Ceph 19.2.1 2 OSD(s) experiencing slow operations in BlueStore

wuwzy · Jun 3, 2025

There have been several updates, but all the upgrades cannot fix this problem. It may be caused by the Linux kernel upgrade or the Ceph upgrade. I hope it can be fixed in the next update.

BloodBlight · Jun 4, 2025

Just to chime in, I am also seeing this on my homelab. Everything was fine until I upgrades to 19 (from 18). And I think there is an issue, not just alerting, as when it gets bad enough, the MDS servers start getting "cranky" (slow ops), and won't become healthy again until I restart the OSDs that are running slow.

RockyRen · Jun 6, 2025

BloodBlight said:
Just to chime in, I am also seeing this on my homelab. Everything was fine until I upgrades to 19 (from 18). And I think there is an issue, not just alerting, as when it gets bad enough, the MDS servers start getting "cranky" (slow ops), and won't become healthy again until I restart the OSDs that are running slow.

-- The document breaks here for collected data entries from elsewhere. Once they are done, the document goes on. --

(** The parts of a file of a permitted size partition it: there are at most 8192, each byte is
    in exactly one, each is not empty and at most 64 MiB, and only the last can be shorter. *)
Theorem upload_parts_partition x z :
  validIntegrity x MaxArtifactSize = true -> 0 <= z < ig_Size x ->
  (nparts (ig_Size x) <= Z.to_nat 8192)%nat /\
  (forall i, (i < nparts (ig_Size x))%nat -> 0 < part_size (ig_Size x) i <= PartSize /\
     ((S i < nparts (ig_Size x))%nat -> part_size (ig_Size x) i = PartSize)) /\
  exists i, (i < nparts (ig_Size x))%nat /\ part_offset i <= z < part_offset i + part_size (ig_Size x) i /\
    forall j, (j < nparts (ig_Size x))%nat -> part_offset j <= z < part_offset j + part_size (ig_Size x) j -> j = i.
Proof.
  intros [Hs _]%validIntegrity_spec Hz. destruct (nparts_spec (ig_Size x) ltac:(lia)) as [Hn|]; [|lia].
  set (n := nparts (ig_Size x)) in *. unfold MaxArtifactSize, part_size, part_offset, PartSize in *.
  split; [|split].
  - lia.
  - intros i Hi. lia.
  - exists (Z.to_nat (z / (64 * 2 ^ 20))).
    pose proof (Z.div_mod z (64 * 2 ^ 20) ltac:(lia)) as Hd. pose proof (Z.mod_pos_bound z (64 * 2 ^ 20) ltac:(lia)) as Hb.
    assert (0 <= z / (64 * 2 ^ 20)) by (apply Z.div_pos; lia).
    rewrite Z2Nat.id by done. split; [lia|]. split; [lia|]. intros j Hj Hzj. lia.
Qed.
Lemma upload_parts_partition_witness :
  (nparts (128 * 2 ^ 20 + 1) = 3)%nat /\ (nparts (128 * 2 ^ 20 + 1) <= Z.to_nat 8192)%nat.
Proof.
  split; [vm_compute; reflexivity|].
  apply (upload_parts_partition (mkIntegrity (128 * 2 ^ 20 + 1) (digest "abc")) 7); [vm_compute; reflexivity|cbn; lia].
Defined.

I also encountered this problem. I would like to ask if I restart the osd after it occurs, and the alarm will disappear after a few days. If this problem occurs in an osd in the future, restart the osd to temporarily solve the problem.

RockyRen · Jun 6, 2025

RockyRen said:
I also encountered this problem. I would like to ask if I restart the osd after it occurs, and the alarm will disappear after a few days. If this problem occurs in an osd in the future, restart the osd to temporarily solve the problem.

Sure enough, the alarm disappeared after I restarted osd.

arteck · Jun 7, 2025

wait 2 days and you see the info again

guruevi · Jun 7, 2025

What does:
ceph daemon osd.<id> dump_historic_ops

Tell you.

This error should occur when you OSD cannot write their queue for 30s. This typically means serious hardware or network issues. Eg after a full cluster reboot/recovery, this may happen if OSD are still starting or slow to start or just 1 drive is lagging causing the others not to start.

arteck · Jun 7, 2025

strange is under 18.2.x was no problem with same hardware constellation.. why now ??
my unifi network works since 8 years.. no issue here

btw: the last reef version 18.2.6 has the same problem..

L

Post in thread 'ceph after upgrade to 18.2.6 - observed slow operation indications in BlueStore'

May 8, 2025

Hi there,

that should explain it:
https://www.mail-archive.com/ceph-users@ceph.io/msg29871.html
Whether it's a problem in your area is something you have to decide I think.

BR

arteck · Jun 8, 2025

@g yesterday after restart it was no longer there.. now same issue

guruevi said:
ceph daemon osd.<id> dump_historic_ops

guruevi · Jun 10, 2025

Looks like you may have a bad drive, these ops complete in 120ms which is long even for spinning hard drives, with a spinning drive, you would expect <20ms +/- network latency of ~1-2ms. Are you using SMR drives? These seem to be mostly around the time you are rebuilding an OSD, which can indeed put very high load on both drives and network.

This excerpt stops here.